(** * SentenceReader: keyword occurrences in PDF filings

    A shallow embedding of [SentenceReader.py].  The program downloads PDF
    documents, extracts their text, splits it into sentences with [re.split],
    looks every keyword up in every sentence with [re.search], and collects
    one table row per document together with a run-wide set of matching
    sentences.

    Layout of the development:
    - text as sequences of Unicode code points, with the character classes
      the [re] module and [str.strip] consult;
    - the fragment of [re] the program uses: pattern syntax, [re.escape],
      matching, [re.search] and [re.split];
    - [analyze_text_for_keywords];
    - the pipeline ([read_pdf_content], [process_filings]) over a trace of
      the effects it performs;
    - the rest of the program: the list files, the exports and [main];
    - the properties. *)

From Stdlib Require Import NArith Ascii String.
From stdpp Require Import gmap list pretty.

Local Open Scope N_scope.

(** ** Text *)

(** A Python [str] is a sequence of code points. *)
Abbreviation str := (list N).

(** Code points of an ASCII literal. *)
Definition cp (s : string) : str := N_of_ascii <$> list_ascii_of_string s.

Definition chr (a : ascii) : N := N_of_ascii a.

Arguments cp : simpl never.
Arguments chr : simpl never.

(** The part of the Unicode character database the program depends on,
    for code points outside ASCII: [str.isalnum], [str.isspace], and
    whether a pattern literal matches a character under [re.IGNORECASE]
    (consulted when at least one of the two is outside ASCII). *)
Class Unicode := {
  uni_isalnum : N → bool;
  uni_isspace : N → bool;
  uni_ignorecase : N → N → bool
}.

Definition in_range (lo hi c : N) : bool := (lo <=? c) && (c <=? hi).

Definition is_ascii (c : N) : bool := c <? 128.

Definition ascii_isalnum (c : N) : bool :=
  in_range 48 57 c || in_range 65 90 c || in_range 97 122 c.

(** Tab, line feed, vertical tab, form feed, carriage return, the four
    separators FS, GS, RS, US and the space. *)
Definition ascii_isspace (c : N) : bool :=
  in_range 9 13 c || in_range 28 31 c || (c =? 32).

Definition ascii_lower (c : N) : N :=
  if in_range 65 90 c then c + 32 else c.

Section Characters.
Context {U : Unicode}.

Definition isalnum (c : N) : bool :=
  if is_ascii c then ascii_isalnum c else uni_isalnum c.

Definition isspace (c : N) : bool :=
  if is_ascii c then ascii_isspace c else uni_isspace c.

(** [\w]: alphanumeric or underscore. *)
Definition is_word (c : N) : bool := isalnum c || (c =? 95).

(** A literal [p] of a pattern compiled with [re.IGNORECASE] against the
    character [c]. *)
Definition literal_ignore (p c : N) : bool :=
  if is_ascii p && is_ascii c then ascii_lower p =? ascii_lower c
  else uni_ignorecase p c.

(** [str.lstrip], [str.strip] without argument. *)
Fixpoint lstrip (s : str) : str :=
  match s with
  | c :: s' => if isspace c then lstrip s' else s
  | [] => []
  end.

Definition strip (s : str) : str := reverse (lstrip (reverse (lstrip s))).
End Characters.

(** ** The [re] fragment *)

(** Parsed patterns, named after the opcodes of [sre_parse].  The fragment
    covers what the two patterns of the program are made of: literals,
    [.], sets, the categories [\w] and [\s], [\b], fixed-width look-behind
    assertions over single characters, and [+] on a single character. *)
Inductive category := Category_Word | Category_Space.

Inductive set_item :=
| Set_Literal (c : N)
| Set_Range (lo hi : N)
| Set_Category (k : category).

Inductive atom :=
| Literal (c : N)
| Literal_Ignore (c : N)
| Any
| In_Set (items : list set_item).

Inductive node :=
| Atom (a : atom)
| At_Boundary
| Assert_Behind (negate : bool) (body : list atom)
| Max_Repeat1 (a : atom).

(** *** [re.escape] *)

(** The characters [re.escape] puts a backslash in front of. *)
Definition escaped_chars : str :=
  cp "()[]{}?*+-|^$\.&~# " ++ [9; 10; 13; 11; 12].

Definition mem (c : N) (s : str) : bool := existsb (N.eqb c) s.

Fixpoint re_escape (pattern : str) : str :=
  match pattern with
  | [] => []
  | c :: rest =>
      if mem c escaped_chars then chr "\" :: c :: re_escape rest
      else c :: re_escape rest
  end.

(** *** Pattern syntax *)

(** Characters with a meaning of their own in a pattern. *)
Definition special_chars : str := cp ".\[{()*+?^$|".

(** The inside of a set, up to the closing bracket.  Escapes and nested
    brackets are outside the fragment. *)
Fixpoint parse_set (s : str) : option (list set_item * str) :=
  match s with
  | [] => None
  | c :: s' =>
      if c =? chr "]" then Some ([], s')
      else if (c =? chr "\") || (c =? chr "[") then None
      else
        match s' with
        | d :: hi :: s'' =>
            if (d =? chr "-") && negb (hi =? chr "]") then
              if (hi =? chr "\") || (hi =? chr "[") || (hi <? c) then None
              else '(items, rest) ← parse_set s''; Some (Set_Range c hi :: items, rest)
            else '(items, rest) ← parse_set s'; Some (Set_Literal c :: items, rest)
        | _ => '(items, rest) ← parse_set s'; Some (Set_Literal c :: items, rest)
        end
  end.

::::

_Problem details_. Retype everything in the material above exactly.

_Result of the exercise_.
(** * SentenceReader: keyword occurrences in PDF filings

    A shallow embedding of [SentenceReader.py].  The program downloads PDF
    documents, extracts their text, splits it into sentences with [re.split],
    looks every keyword up in every sentence with [re.search], and collects
    one table row per document together with a run-wide set of matching
    sentences.

    Layout of the development:
    - text as sequences of Unicode code points, with the character classes
      the [re] module and [str.strip] consult;
    - the fragment of [re] the program uses: pattern syntax, [re.escape],
      matching, [re.search] and [re.split];
    - [analyze_text_for_keywords];
    - the pipeline ([read_pdf_content], [process_filings]) over a trace of
      the effects it performs;
    - the rest of the program: the list files, the exports and [main];
    - the properties. *)

From Stdlib Require Import NArith Ascii String.
From stdpp Require Import gmap list pretty.

Local Open Scope N_scope.

(** ** Text *)

(** A Python [str] is a sequence of code points. *)
Abbreviation str := (list N).

(** Code points of an ASCII literal. *)
Definition cp (s : string) : str := N_of_ascii <$> list_ascii_of_string s.

Definition chr (a : ascii) : N := N_of_ascii a.

Arguments cp : simpl never.
Arguments chr : simpl never.

(** The part of the Unicode character database the program depends on,
    for code points outside ASCII: [str.isalnum], [str.isspace], and
    whether a pattern literal matches a character under [re.IGNORECASE]
    (consulted when at least one of the two is outside ASCII). *)
Class Unicode := {
  uni_isalnum : N → bool;
  uni_isspace : N → bool;
  uni_ignorecase : N → N → bool
}.

Definition in_range (lo hi c : N) : bool := (lo <=? c) && (c <=? hi).

Definition is_ascii (c : N) : bool := c <? 128.

Definition ascii_isalnum (c : N) : bool :=
  in_range 48 57 c || in_range 65 90 c || in_range 97 122 c.

(** Tab, line feed, vertical tab, form feed, carriage return, the four
    separators FS, GS, RS, US and the space. *)
Definition ascii_isspace (c : N) : bool :=
  in_range 9 13 c || in_range 28 31 c || (c =? 32).

Definition ascii_lower (c : N) : N :=
  if in_range 65 90 c then c + 32 else c.

Section Characters.
Context {U : Unicode}.

Definition isalnum (c : N) : bool :=
  if is_ascii c then ascii_isalnum c else uni_isalnum c.

Definition isspace (c : N) : bool :=
  if is_ascii c then ascii_isspace c else uni_isspace c.

(** [\w]: alphanumeric or underscore. *)
Definition is_word (c : N) : bool := isalnum c || (c =? 95).

(** A literal [p] of a pattern compiled with [re.IGNORECASE] against the
    character [c]. *)
Definition literal_ignore (p c : N) : bool :=
  if is_ascii p && is_ascii c then ascii_lower p =? ascii_lower c
  else uni_ignorecase p c.

(** [str.lstrip], [str.strip] without argument. *)
Fixpoint lstrip (s : str) : str :=
  match s with
  | c :: s' => if isspace c then lstrip s' else s
  | [] => []
  end.

Definition strip (s : str) : str := reverse (lstrip (reverse (lstrip s))).
End Characters.

(** ** The [re] fragment *)

(** Parsed patterns, named after the opcodes of [sre_parse].  The fragment
    covers what the two patterns of the program are made of: literals,
    [.], sets, the categories [\w] and [\s], [\b], fixed-width look-behind
    assertions over single characters, and [+] on a single character. *)
Inductive category := Category_Word | Category_Space.

Inductive set_item :=
| Set_Literal (c : N)
| Set_Range (lo hi : N)
| Set_Category (k : category).

Inductive atom :=
| Literal (c : N)
| Literal_Ignore (c : N)
| Any
| In_Set (items : list set_item).

Inductive node :=
| Atom (a : atom)
| At_Boundary
| Assert_Behind (negate : bool) (body : list atom)
| Max_Repeat1 (a : atom).

(** *** [re.escape] *)

(** The characters [re.escape] puts a backslash in front of. *)
Definition escaped_chars : str :=
  cp "()[]{}?*+-|^$\.&~# " ++ [9; 10; 13; 11; 12].

Definition mem (c : N) (s : str) : bool := existsb (N.eqb c) s.

Fixpoint re_escape (pattern : str) : str :=
  match pattern with
  | [] => []
  | c :: rest =>
      if mem c escaped_chars then chr "\" :: c :: re_escape rest
      else c :: re_escape rest
  end.

(** *** Pattern syntax *)

(** Characters with a meaning of their own in a pattern. *)
Definition special_chars : str := cp ".\[{()*+?^$|".

(** The inside of a set, up to the closing bracket.  Escapes and nested
    brackets are outside the fragment. *)
Fixpoint parse_set (s : str) : option (list set_item * str) :=
  match s with
  | [] => None
  | c :: s' =>
      if c =? chr "]" then Some ([], s')
      else if (c =? chr "\") || (c =? chr "[") then None
      else
        match s' with
        | d :: hi :: s'' =>
            if (d =? chr "-") && negb (hi =? chr "]") then
              if (hi =? chr "\") || (hi =? chr "[") || (hi <? c) then None
              else '(items, rest) ← parse_set s''; Some (Set_Range c hi :: items, rest)
            else '(items, rest) ← parse_set s'; Some (Set_Literal c :: items, rest)
        | _ => '(items, rest) ← parse_set s'; Some (Set_Literal c :: items, rest)
        end
  end.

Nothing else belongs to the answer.